WORK TO COMPLETE: Establish how many lines in the records below include the word "Hsem"; respond with that number only.

Stored records
----------------

Lemma mul_mid_ok x y :
  is_word x -> is_word y -> mid_ok [(2, Mul EBX)] 0 x y (u32 (x * y)).
Proof.
  intros Hx Hy. split_and!; [lia|auto with cmem|].
  exists (u32 (x * y)), id, (fun _ => u32 (x * y / 2 ^ 32)).
  split_and!; [auto with cmem|intros; cbn; auto with cmem|].
  intros f mm. exists None. intros. rewrite seg_len_one.
  eapply falls_one; [by red_machine|reflexivity|reflexivity].
Qed.

(** [xor %edx,%edx] and a division. *)
Lemma xor_edx_falls x c d y sp bp si di f mm e :
  falls [(2, Alu XOR_ EDX EDX)] (M [x; c; d; y; sp; bp; si; di] f mm e)
    (M [x; c; 0; y; sp; bp; si; di] (Some (logic_flags 0)) mm (u32 (e + 2))).
Proof.
  eapply falls_one; [red_machine; reflexivity| |reflexivity]. by rewrite Z.lxor_nilpotent.
Qed.

Lemma div_mid_ok x y :
  is_word x -> is_word y -> y <> 0 ->
  mid_ok [(2, Alu XOR_ EDX EDX); (2, Div EBX)] 0 x y (x / y) /\
  mid_ok [(2, Alu XOR_ EDX EDX); (2, Div EBX)] 2 x y (x mod y).
Proof.
  intros Hx Hy Hn. assert (Hq : is_word (x / y)) by (apply div_word; unfold is_word in *; [done|lia]).
  assert (Hr : is_word (x mod y)).
  { pose proof (Z.mod_pos_bound x y). unfold is_word in *. lia. }
  assert (Hrun : forall f mm, exists f', forall c d sp bp si di e,
    falls [(2, Alu XOR_ EDX EDX); (2, Div EBX)] (M [x; c; d; y; sp; bp; si; di] f mm e)
      (M [x / y; c; x mod y; y; sp; bp; si; di] f' mm
         (u32 (e + seg_len [(2, Alu XOR_ EDX EDX); (2, Div EBX)])))).
  { intros f mm. exists None. intros. eapply falls_two; [apply xor_edx_falls|].
    eapply falls_one; [|reflexivity|cbn [X86.eip]; rewrite seg_len_two; u32_sums].
    red_machine. rewrite Z.mul_0_l, Z.add_0_l.
    destruct (Z.eqb_spec y 0); [done|]. unfold is_word in Hq, Hr.
    destruct (Z.leb_spec (2 ^ 32) (x / y)); [lia|]. cbn [orb].
    rewrite (u32_small (x / y)), (u32_small (x mod y)) by lia. do 2 f_equal.
    rewrite seg_len_two. u32_sums. }
  split; (split_and!; [lia|done|]); exists (x / y), id, (fun _ => x mod y);
    (split_and!; [done|by intros|exact Hrun]).
Qed.

(** The dividend is non-negative, so that the zero in [EDX] extends its sign. *)
Lemma idiv_mid_ok x y :
  is_word x -> is_word y -> y <> 0 -> 0 <= s32 x ->
  mid_ok [(2, Alu XOR_ EDX EDX); (2, Idiv EBX)] 0 x y (u32 (s32 x ÷ s32 y)) /\
  mid_ok [(2, Alu XOR_ EDX EDX); (2, Idiv EBX)] 2 x y (u32 (Z.rem (s32 x) (s32 y))).
Proof.
  intros Hx Hy Hn Hs. destruct (s32_nonneg x Hx Hs) as [-> Hlt].
  pose proof (s32_nonzero y Hy Hn) as Hd.
  pose proof (quot_int x (s32 y) ltac:(unfold is_word in Hx; lia) Hd) as Hq.
  assert (Hrun : forall f mm, exists f', forall c d sp bp si di e,
    falls [(2, Alu XOR_ EDX EDX); (2, Idiv EBX)] (M [x; c; d; y; sp; bp; si; di] f mm e)
      (M [u32 (x ÷ s32 y); c; u32 (Z.rem x (s32 y)); y; sp; bp; si; di] f' mm
         (u32 (e + seg_len [(2, Alu XOR_ EDX EDX); (2, Idiv EBX)])))).
  { intros f mm. exists None. intros. eapply falls_two; [apply xor_edx_falls|].
    eapply falls_one; [|reflexivity|cbn [X86.eip]; rewrite seg_len_two; u32_sums].
    red_exec. change (s32 0) with 0. rewrite Z.mul_0_l, Z.add_0_l.
    destruct (Z.eqb_spec (s32 y) 0); [done|].
    destruct (Z.ltb_spec (x ÷ s32 y) (- 2 ^ 31)); [lia|].
    destruct (Z.leb_spec (2 ^ 31) (x ÷ s32 y)); [lia|]. cbn [orb].
    do 2 f_equal. rewrite seg_len_two. u32_sums. }
  split; (split_and!; [lia|auto with cmem|]);
    exists (u32 (x ÷ s32 y)), id, (fun _ => u32 (Z.rem x (s32 y)));
    (split_and!; [auto with cmem|intros; cbn; auto with cmem|exact Hrun]).
Qed.

Lemma shift_word op x n : is_word x -> is_word (shift_result op x n).
Proof.
  intros Hx. pose proof (Z.mod_pos_bound n 32 ltac:(lia)).
  destruct op; cbn; unfold rotl32; auto with cmem. apply shiftr_word; [done|lia].
Qed.

Lemma shift_mid_ok op x y :
  is_word x -> is_word y ->
  mid_ok [(2, Mov ECX EBX); (2, ShiftCl op EAX)] 0 x y (shift_result op x y).
Proof.
  intros Hx Hy. pose proof (shift_word op x y Hx) as Hr.
  split_and!; [lia|done|]. exists (shift_result op x y), (fun _ => y), id.
  split_and!; [done|by intros|]. intros f mm. exists None. intros.
  eapply falls_two; [eapply falls_one; [by red_machine|reflexivity|reflexivity]|].
  eapply falls_one; [|reflexivity|cbn [X86.eip]; rewrite seg_len_two; u32_sums].
  red_machine. rewrite (u32_small y Hy).
  assert (shift_result op x (y mod 256) = shift_result op x y) as ->.
  { unfold shift_result. by rewrite shift_count. }
  rewrite (u32_small _ Hr). do 2 f_equal. rewrite seg_len_two. u32_sums.
Qed.

(** What the code of a division needs of its dividend, since it clears [EDX]
    instead of extending the sign of [EAX]. *)
Definition arith_pre (t : instr_token) (x : Z) : Prop :=
  match t with
  | i_div_s | i_rem_s => 0 <= s32 x
  | _ => True
  end.

Lemma arith_mid_ok t x y r :
  arith_sem t x y = Some r -> arith_pre t x -> is_word x -> is_word y ->
  mid_ok (arith_mid t).1 (arith_mid t).2 x y r.
Proof.
  intros Hsem Hpre Hx Hy.
  destruct t; try discriminate; cbn [arith_sem arith_pre] in *;
    try (destruct (Z.eqb_spec y 0); [discriminate|]); injection Hsem as <-; cbn [arith_mid fst snd].
  all: first [ by apply (alu_mid_ok ADD) | by apply (alu_mid_ok SUB) | by apply (alu_mid_ok AND_)
             | by apply (alu_mid_ok OR_) | by apply (alu_mid_ok XOR_) | by apply mul_mid_ok
             | by apply div_mid_ok | by apply idiv_mid_ok
             | by apply (shift_mid_ok ROL) | by apply (shift_mid_ok ROR)
             | by apply (shift_mid_ok SHL) | by apply (shift_mid_ok SHR)
             | by apply (shift_mid_ok SAR) ].
Qed.

(** ** Running what was emitted *)

(** The image has at [base + asm_i s] what the generator emitted from [s] to
    [s'], and the machine is about to execute it. *)
Record running (code : list Z) (base : Z) (s s' : gst) (m : machine) : Prop := {
  rn_ewf : ewf s;
  rn_code : code_at code base (base + asm_i s) (emitted s s');
  rn_eip : eip m = base + asm_i s;
  rn_mwf : mwf m;
}.

Lemma emits_run a P d code base s s' m m' :
  emits a P d -> a s = Ok s' -> running code base s s' m -> exec_seg (P s) m = Some m' ->
  steps code base m m' /\ u32 (eip m + seg_len (P s)) = base + asm_i s' /\
  stkh s' = s32 (stkh s + d).
Proof.
  intros Ha Hs [Hwf Hcode Heip Hm] Hx.
  destruct (Ha s s' Hwf Hs) as ((bs & Hc & Hap) & Hf & Hk & Hwf').
  rewrite (appended_emitted s s' bs) in Hcode by (done || apply Hwf).
  rewrite <- Heip in Hcode. split_and!; [by eapply exec_seg_steps| |done].
  rewrite (is_code_len _ _ Hc), Heip. destruct Hap as (Hi & _).
  destruct Hcode as (pre & post & -> & Ha' & Hb0 & Hb). rewrite !zlen_app in Hb.
  pose proof (zlen_nonneg pre). pose proof (zlen_nonneg post). pose proof (zlen_nonneg bs).
  rewrite u32_small; lia.
Qed.

(** An operator of two operands, given the code between the pops and the push. *)
Lemma binop_correct a mid reg code base s s' m x y r vs :
  emits a (fun _ => binop_code (mid, reg)) (-1) -> mid_ok mid reg x y r ->
  is_word x -> is_word y -> a s = Ok s' -> running code base s s' m ->
  stack_at (mem m) (get_reg m ESP) (y :: x :: vs) -> get_reg m ESP + 8 < 2 ^ 32 ->
  exists m', steps code base m m' /\
    op_post m m' (base + asm_i s') (get_reg m ESP + 4) (r :: vs)
      (get_reg m ESP + 4) (get_reg m ESP + 8) /\
    stkh s' = s32 (stkh s - 1).
Proof.
  intros Ha Hmid Hx Hy Hs Hrun Hst Hsp.
  destruct (binop_run mid reg r m x y vs) as (m' & Hm' & Hpost); try done; [apply Hrun|].
  destruct (emits_run a _ (-1) code base s s' m m' Ha Hs Hrun Hm') as (Hsteps & He & Hk).
  exists m'. split_and!; [done| |done].
  replace (base + asm_i s') with (u32 (eip m + (3 + seg_len mid))); [done|].
  rewrite <- He. f_equal. unfold binop_code. cbn [fst snd].
  rewrite !seg_len_app, seg_len_two, seg_len_one. lia.
Qed.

----------------

WORKED SOLUTION: 2